In 1993 Richard Linklater made a slow-burning coming of age comedy and started the acting career of some new actors, among them a certain Matthew McConaughey who would “alright, alright, alright” to fame in future films.
In the beginning, he was seen as a promising new talent, and singular filmmakers would required his acting services: he worked with John Sayles in ‘Lone Star’, Robert Zemeckis in ‘Contact’ and Spielberg in ‘Amistad’, before he got stuck in forgettable romantic and action comedies like ‘The Wedding Planner’, ‘How to lose a Guy in 10 Days’, ‘Sahara’, ‘Failure to Launch’ and ‘Fool’s Gold’.
During this period, McConaughey built a reputation for being “the sexier man alive”, and a surfing beach-bound guy, but taking from the way his projects have changed direction, you’d think he was just charging batteries and waiting for better times to come.

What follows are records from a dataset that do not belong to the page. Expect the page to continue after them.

Lemma page_steps_kept (pgs : list (list row * option jstr)) (s s' : state) :
  page_steps cfg update settles pgs s = Some s' → I s → I s'.
Proof using HI.
  revert s. induction pgs as [|pg pgs IH]; intros s; cbn [page_steps].
  - by intros [= ->].
  - destruct (page_step cfg update settles pg s) as [s1|] eqn:E; [|done].
    intros H Hs. apply (IH _ H). revert E. unfold page_step.
    destruct HI as (_ & _ & Hpage).
    case_bool_decide; [intros [= <-]; by apply Hpage|].
    intros E. eapply page_body_kept; [done|]. by apply Hpage.
Qed.

Lemma pages_kept (j : job) (fuel : nat) (s : state) (o : outcome) :
  pages cfg update settles j fuel s = Some o → I s →
  match o with
  | Throws _ => True
  | ThrowsInLoop _ s' | Returns s' => I s'
  end.
Proof using HI.
  rewrite pages_paging.
  destruct (paging _ _ _ _ _) as [[pgs e]|]; [|done].
  destruct (page_steps cfg update settles pgs s) as [s'|] eqn:E; [|done].
  intros [= <-] Hs. pose proof (page_steps_kept _ _ _ E Hs). by destruct e.
Qed.

End Kept.

Variable readFileSync : jstr → read_result.
Variable createQueryJob : jstr → job_result.

(** A run that gets to its page loop. *)
Lemma sync_pages (text : jstr) (j : job) (fuel : nat) (d : files) :
  validate cfg = None →
  query cfg readFileSync = Contents text →
  createQueryJob text = Job j →
  syncHubSpotPropertiesFromBigQuery cfg update settles readFileSync createQueryJob
    fuel d = pages cfg update settles j fuel (initial cfg d).
Proof.
  intros Hv Hsql Hjob. unfold syncHubSpotPropertiesFromBigQuery.
  by rewrite Hv, Hsql, Hjob.
Qed.

End Pages.

(** ** One rejected call in a wave *)

Lemma all_resolved (l : list (pending * update_result)) :
  (∀ w r, (w, r) ∈ l → r = Resolved) →
  omap error_of (audit_of <$> l) = [] ∧
  length (filter (λ a, is_updated a = true) (audit_of <$> l)) = length l.
Proof.
  induction l as [|[w r] l IH]; intros H; [done|].
  assert (r = Resolved) as -> by (apply (H w); left).
  destruct IH as [IH1 IH2]; [intros w' r' ?; apply (H w'); by right|].
  rewrite fmap_cons, filter_cons_True by done. csimpl. by rewrite IH1, IH2.
Qed.

Lemma one_rejected (l : list (pending * update_result)) (k : nat) (wk : pending)
    (e : js_error) :
  l !! k = Some (wk, Rejected e) →
  (∀ j w r, j ≠ k → l !! j = Some (w, r) → r = Resolved) →
  omap error_of (audit_of <$> l) =
    [{| e_matchVal := p_id wk; e_error := errText e;
        e_properties := p_properties wk |}] ∧
  length (filter (λ a, is_updated a = true) (audit_of <$> l)) = length l - 1.
Proof.
  intros Hk Hothers.
  destruct (list_elem_of_split_length _ _ _ Hk) as (l1 & l2 & -> & ->).
  destruct (all_resolved l1) as [H1 H1'].
  { intros w r [j Hj]%list_elem_of_lookup. apply (Hothers j w).
    - apply lookup_lt_Some in Hj. lia.
    - by rewrite lookup_app_l by (by eapply lookup_lt_Some). }
  destruct (all_resolved l2) as [H2 H2'].
  { intros w r [j Hj]%list_elem_of_lookup.
    apply (Hothers (length l1 + S j) w); [lia|].
    rewrite lookup_app_r by lia.
    by replace (length l1 + S j - length l1) with (S j) by lia. }
  rewrite fmap_app, fmap_cons, omap_app, filter_app, !length_app.
  rewrite filter_cons_False by done. csimpl.
  rewrite H1, H2, H1', H2'. split; [done | lia].
Qed.

(** C2, as the code has it.  In a wave that is applied with a worker at
    least, let the call of item [k] be rejected and every other call be
    resolved.  Then the wave ends: every item was attempted, all but one
    are counted as updated and have their UPDATED line, item [k] has its
    ERROR line with the text of the error and is the one entry added to
    [errors], and its identifier, like the others, is in the processed set.
    And the run goes on to its summary when [updateBatchSize] is positive
    and no page fetch throws: the page loop then returns from any state. *)
Theorem failure_isolation (cfg : config) (update : list call → call → update_result)
    (settles : pool → nat) (wave : list pending) (k : nat) (wk : pending)
    (e : js_error) (s : state) :
  (1 ≤ updateConcurrency cfg)%Z →
  answers cfg update (requests s) wave !! k = Some (wk, Rejected e) →
  (∀ j w r, j ≠ k →
     answers cfg update (requests s) wave !! j = Some (w, r) → r = Resolved) →
  (∃ rows : list audit,
     apply_wave cfg update settles wave s = applied cfg wave rows s ∧
     rows ≡ₚ audit_of <$> answers cfg update (requests s) wave ∧
     {| matchVal := p_id wk; a_status := ERROR;
        properties_json := p_properties wk; a_error := errText e |} ∈ rows ∧
     (∀ j w, j ≠ k → wave !! j = Some w →
        {| matchVal := p_id w; a_status := UPDATED;
           properties_json := p_properties w; a_error := [] |} ∈ rows)) ∧
  totalAttempted (apply_wave cfg update settles wave s) =
    totalAttempted s + length wave ∧
  totalUpdated (apply_wave cfg update settles wave s) =
    totalUpdated s + (length wave - 1) ∧
  errors (apply_wave cfg update settles wave s) =
    errors s ++ [{| e_matchVal := p_id wk; e_error := errText e;
                    e_properties := p_properties wk |}] ∧
  p_id wk ∈ processed (apply_wave cfg update settles wave s) ∧
  (∀ w, w ∈ wave → p_id w ∈ processed (apply_wave cfg update settles wave s)) ∧
  (∀ (j : job) (fuel : nat) (s0 : state) (pgs : list (list row * option jstr)),
     (0 < updateBatchSize cfg)%Z →
     paging j (pageSize cfg) fuel (fetches s0) (pageToken s0) = Some (pgs, None) →
     ∃ s1, pages cfg update settles j fuel s0 = Some (Returns s1)).
Proof.
  intros HC Hk Hothers.
  destruct (apply_wave_applied cfg update settles wave s HC) as (rows & Hperm & ->).
  destruct (one_rejected _ _ _ _ Hk Hothers) as [Herr Hupd].
  rewrite answers_length in Hupd.
  assert (∀ j w r, answers cfg update (requests s) wave !! j = Some (w, r) →
                   audit_of (w, r) ∈ rows) as Hin.
  { intros j w r Hj. rewrite Hperm. apply list_elem_of_fmap. exists (w, r).
    split; [done|]. by eapply list_elem_of_lookup_2. }
  assert (∀ w, w ∈ wave → p_id w ∈ processed (applied cfg wave rows s)) as Hproc.
  { intros w [j Hj]%list_elem_of_lookup. simpl.
    pose proof (answers_lookup cfg update (requests s) wave j w Hj) as Ha.
    apply Hin in Ha. apply elem_of_union_r, elem_of_list_to_set.
    apply list_elem_of_fmap. eexists. split; [|exact Ha].
    unfold audit_of. simpl. by destruct (update _ _). }
  split_and!.
  - exists rows. split_and!; try done.
    + apply (Hin k wk (Rejected e) Hk).
    + intros j w Hjk Hj.
      pose proof (answers_lookup cfg update (requests s) wave j w Hj) as Ha.
      rewrite (Hothers j w _ Hjk Ha) in Ha. apply (Hin j w Resolved Ha).
  - done.
  - simpl. by rewrite (Permutation_length (filter_Permutation _ _ _ Hperm)), Hupd.
  - simpl. f_equal. apply Permutation_singleton_r.
    by rewrite <- Herr, Hperm.
  - apply Hproc. apply list_elem_of_lookup. exists k.
    pose proof (f_equal (fmap fst) Hk) as Hk'. simpl in Hk'.
    rewrite <- list_lookup_fmap in Hk'. by rewrite answers_fst in Hk'.
  - done.
  - intros j fuel s0 pgs Hbs Hpg. rewrite pages_paging, Hpg.
    destruct (page_steps_total cfg update settles pgs s0 Hbs) as [s1 ->]. eauto.
Qed.
(** A pointer sandboxed before stays sandboxed when the length is masked. *)
Lemma sandboxLenOperand_keeps OpNum s pos :
  first_class_access (cur (fn s)) -> OpNum <> pos ->
  sandboxed_at m0 (all_insts (fn s)) (cur (fn s)) pos ->
  sandboxed_at m0 (all_insts (fn (sandboxLenOperand this OpNum s)))
               (cur (fn (sandboxLenOperand this OpNum s))) pos.
Proof.
  intros Hacc Hne H.
  assert (Hl : forall K, In K (all_insts (fn s)) -> opcode K = IntToPtr ->
                         In K (all_insts (fn (sandboxLenOperand this OpNum s))))
    by (intros; now apply len_keeps_casts).
  destruct (sandboxLenOperand_cur OpNum s) as [-> | [v ->]].
  - eapply sandboxed_at_mono; eassumption.
  - eapply sandboxed_at_set; eassumption.
Qed.

Lemma sandboxLenOperand_positions OpNum s :
  well_shaped (cur (fn s)) ->
  In OpNum (sandboxed_operands (cur (fn s))) ->
  pointer_operands (cur (fn (sandboxLenOperand this OpNum s))) =
    pointer_operands (cur (fn s)).
Proof.
  intros Hws Hin.
  destruct (sandboxLenOperand_cur OpNum s) as [-> | [v ->]]; [reflexivity|].
  apply positions_setOperand. now apply well_shaped_length.
Qed.
Definition ParamType_from_u16 (v : u16) : ParamType :=
  if v =? 1 then HeartbeatInfo
  else if v =? 5 then Ipv4Addr
  else if v =? 6 then Ipv6Addr
  else if v =? 7 then StateCookie
  else if v =? 8 then UnrecognizedParam
  else if v =? 9 then CookiePreservative
  else if v =? 11 then HostNameAddr
  else if v =? 12 then SupportedAddrTypes
  else if v =? 13 then OutSsnResetReq
  else if v =? 14 then IncSsnResetReq
  else if v =? 15 then SsnTsnResetReq
  else if v =? 16 then ReconfigResp
  else if v =? 17 then AddOutStreamsReq
  else if v =? 18 then AddIncStreamsReq
  else if v =? 32770 then Random
  else if v =? 32771 then ChunkList
  else if v =? 32772 then ReqHmacAlgo
  else if v =? 32773 then Padding
  else if v =? 32776 then SupportedExt
  else if v =? 49152 then ForwardTsnSupp
  else if v =? 49153 then AddIpAddr
  else if v =? 49154 then DelIpaddr
  else if v =? 49155 then ErrClauseInd
  else if v =? 49156 then SetPriAddr
  else if v =? 49157 then SuccessInd
  else UnknownParamType v.

Definition ParamType_into_u16 (t : ParamType) : u16 :=
  match t with
  | HeartbeatInfo => 1
  | Ipv4Addr => 5
  | Ipv6Addr => 6
  | StateCookie => 7
  | UnrecognizedParam => 8
  | CookiePreservative => 9
  | HostNameAddr => 11
  | SupportedAddrTypes => 12
  | OutSsnResetReq => 13
  | IncSsnResetReq => 14
  | SsnTsnResetReq => 15
  | ReconfigResp => 16
  | AddOutStreamsReq => 17
  | AddIncStreamsReq => 18
  | Random => 32770
  | ChunkList => 32771
  | ReqHmacAlgo => 32772
  | Padding => 32773
  | SupportedExt => 32776
  | ForwardTsnSupp => 49152
  | AddIpAddr => 49153
  | DelIpaddr => 49154
  | ErrClauseInd => 49155
  | SetPriAddr => 49156
  | SuccessInd => 49157
  | AdaptLayerInd => 49158
  | UnknownParamType v => v
  end.
(* ===== verification/Chunks.v ===== *)
(** * Chunks ([src/chunk])

    The chunk header, the error causes, one record or constructor per chunk
    struct with its [Chunk] methods, and the [Chunk] trait object as a sum
    type.  A [marshal_to(writer)] is modelled by the writer it leaves behind;
    the length it returns in Rust is that writer's length. *)

From stdpp Require Import base list numbers sets.
From Stdlib Require Import ZArith Lia ZifyBool.
From S2P Require Import Prelude Bytes Util Params.

(** ** Data *)

Record ChunkHeader := mkChunkHeader { ch_typ : ChunkType; ch_flags : u8; ch_value_length : u16 }.

Definition CHUNK_HEADER_SIZE : usize := 4.

Record ErrorCause := mkErrorCause { ec_code : u16; ec_raw : Bytes }.

Definition ERROR_CAUSE_HEADER_LENGTH : usize := 4.
Definition OUT_OF_RESOURCE : u16 := 4.
Definition UNRECOGNIZED_CHUNK_TYPE : u16 := 6.
Definition USER_INITIATED_ABORT : u16 := 12.
Definition PROTOCOL_VIOLATION : u16 := 13.

Inductive PayloadProtocolIdentifier : Type :=
| Dcep | PpString | Binary | StringEmpty | BinaryEmpty | PpUnknown.

#[export] Instance PayloadProtocolIdentifier_eq_dec : EqDecision PayloadProtocolIdentifier.
Proof. solve_decision. Defined.

Definition PayloadProtocolIdentifier_from_u32 (v : u32) : PayloadProtocolIdentifier :=
  if v =? 50 then Dcep else if v =? 51 then PpString else if v =? 53 then Binary
  else if v =? 56 then StringEmpty else if v =? 57 then BinaryEmpty else PpUnknown.

(** [as u32]: the discriminants; [Unknown] follows [BinaryEmpty = 57]. *)
Definition PayloadProtocolIdentifier_as_u32 (p : PayloadProtocolIdentifier) : u32 :=
  match p with
  | Dcep => 50 | PpString => 51 | Binary => 53 | StringEmpty => 56 | BinaryEmpty => 57 | PpUnknown => 58
  end.

(** [association/stream.rs]: how far the delivery of a message is pursued. *)
Inductive ReliabilityType : Type := Reliable | Rexmit | Timed.

#[export] Instance ReliabilityType_eq_dec : EqDecision ReliabilityType.
Proof. solve_decision. Defined.

(** [std::time::Instant] in nanoseconds from an arbitrary origin; on the
    64-bit platforms its seconds are an [i64]. *)
Abbreviation Instant := Z (only parsing).

Definition ms : Z := 1000000.
Definition INSTANT_LIMIT : Instant := 2 ^ 63 * 1000 * ms.

(** [Instant::checked_add(Duration::from_millis(millis))] *)
Definition Instant_checked_add (now : Instant) (millis : Z) : option Instant :=
  if now + millis * ms <? INSTANT_LIMIT then Some (now + millis * ms) else None.

Record ChunkPayloadData := mkChunkPayloadData {
  unordered : bool;
  beginning_fragment : bool;
  ending_fragment : bool;
  immediate_sack : bool;
  tsn : u32;
  stream_identifier : u16;
  stream_sequence_number : u16;
  payload_type : PayloadProtocolIdentifier;
  user_data : Bytes;
  acked : bool;
  miss_indicator : u8;
  message_id : u64;
  abandoned : bool;
  since : option Instant;
  reliability : option (ReliabilityType * u32);
  deadline : option Instant;
  nsent : u32;
  retransmit : bool;
}.

#[export] Instance ChunkPayloadData_eq_dec : EqDecision ChunkPayloadData.
Proof. solve_decision. Defined.

#[export] Instance ChunkPayloadData_eta : Eta ChunkPayloadData := λ c,
  mkChunkPayloadData (unordered c) (beginning_fragment c) (ending_fragment c) (immediate_sack c) (tsn c) (stream_identifier c)
    (stream_sequence_number c) (payload_type c) (user_data c) (acked c) (miss_indicator c) (message_id c)
    (abandoned c) (since c) (reliability c) (deadline c) (nsent c) (retransmit c).
#[export] Instance upd_unordered : Update unordered. Proof. solve_update. Defined.
#[export] Instance upd_beginning_fragment : Update beginning_fragment. Proof. solve_update. Defined.
#[export] Instance upd_ending_fragment : Update ending_fragment. Proof. solve_update. Defined.
#[export] Instance upd_immediate_sack : Update immediate_sack. Proof. solve_update. Defined.
#[export] Instance upd_tsn : Update tsn. Proof. solve_update. Defined.
#[export] Instance upd_stream_identifier : Update stream_identifier. Proof. solve_update. Defined.
#[export] Instance upd_stream_sequence_number : Update stream_sequence_number. Proof. solve_update. Defined.
#[export] Instance upd_payload_type : Update payload_type. Proof. solve_update. Defined.
#[export] Instance upd_user_data : Update user_data. Proof. solve_update. Defined.
#[export] Instance upd_acked : Update acked. Proof. solve_update. Defined.
#[export] Instance upd_miss_indicator : Update miss_indicator. Proof. solve_update. Defined.
#[export] Instance upd_message_id : Update message_id. Proof. solve_update. Defined.
#[export] Instance upd_abandoned : Update abandoned. Proof. solve_update. Defined.
#[export] Instance upd_since : Update since. Proof. solve_update. Defined.
#[export] Instance upd_reliability : Update reliability. Proof. solve_update. Defined.
#[export] Instance upd_deadline : Update deadline. Proof. solve_update. Defined.
#[export] Instance upd_nsent : Update nsent. Proof. solve_update. Defined.
#[export] Instance upd_retransmit : Update retransmit. Proof. solve_update. Defined.

Definition ChunkPayloadData_default : ChunkPayloadData :=
  mkChunkPayloadData false false false false 0 0 0 PpUnknown [] false 0 0 false None None None 0 false.

Record GapAckBlock := mkGapAckBlock { gab_start : u16; gab_end : u16 }.

Record ChunkSelectiveAck := mkChunkSelectiveAck {
  cumulative_tsn_ack : u32;
  sack_advertised_receiver_window_credit : u32;
  gap_ack_blocks : list GapAckBlock;
  duplicate_tsn : list u32;
}.

Record ChunkForwardTsnStream := mkChunkForwardTsnStream { fs_identifier : u16; fs_sequence : u16 }.

Record ChunkForwardTsn := mkChunkForwardTsn {
  new_cumulative_tsn : u32;
  ft_streams : list ChunkForwardTsnStream;
}.

Record ChunkIForwardTsnStream := mkChunkIForwardTsnStream {
  ifs_identifier : u16; ifs_unordered : bool; ifs_mid : u32;
}.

One of his best performances came along with ‘The Lincoln Lawyer’ and soon every following project displayed his talent in full. He is comfortable playing a bad guy (‘Killer Joe”) a stripper (‘Magic Mike’) or any kind of dubious character under the sun…but make sure he has a cowboy hat near, to go with his westerner accent.
Between 2012 and 2013, he has come up with 6 performances to outdo himself, and even 5 minutes in Martin Scorsese’s ‘The Wolf of Wall Street’ is enough for him to build an indelible character. His performances in ‘Mud’ and his Oscar nomination for ‘Dallas Buyers Club’ confirm his status as a superlative actor.
Here’s a look at some of the performances you don’t want to miss.
Dallas Buyers Club
(2013) Directed by Jean-Marc Vallée
This might be his most complex performance to date, but looking at what he’s doing in the TV series ‘True Detective’ and his future projects on the table, I think he will bring more acting “magic”.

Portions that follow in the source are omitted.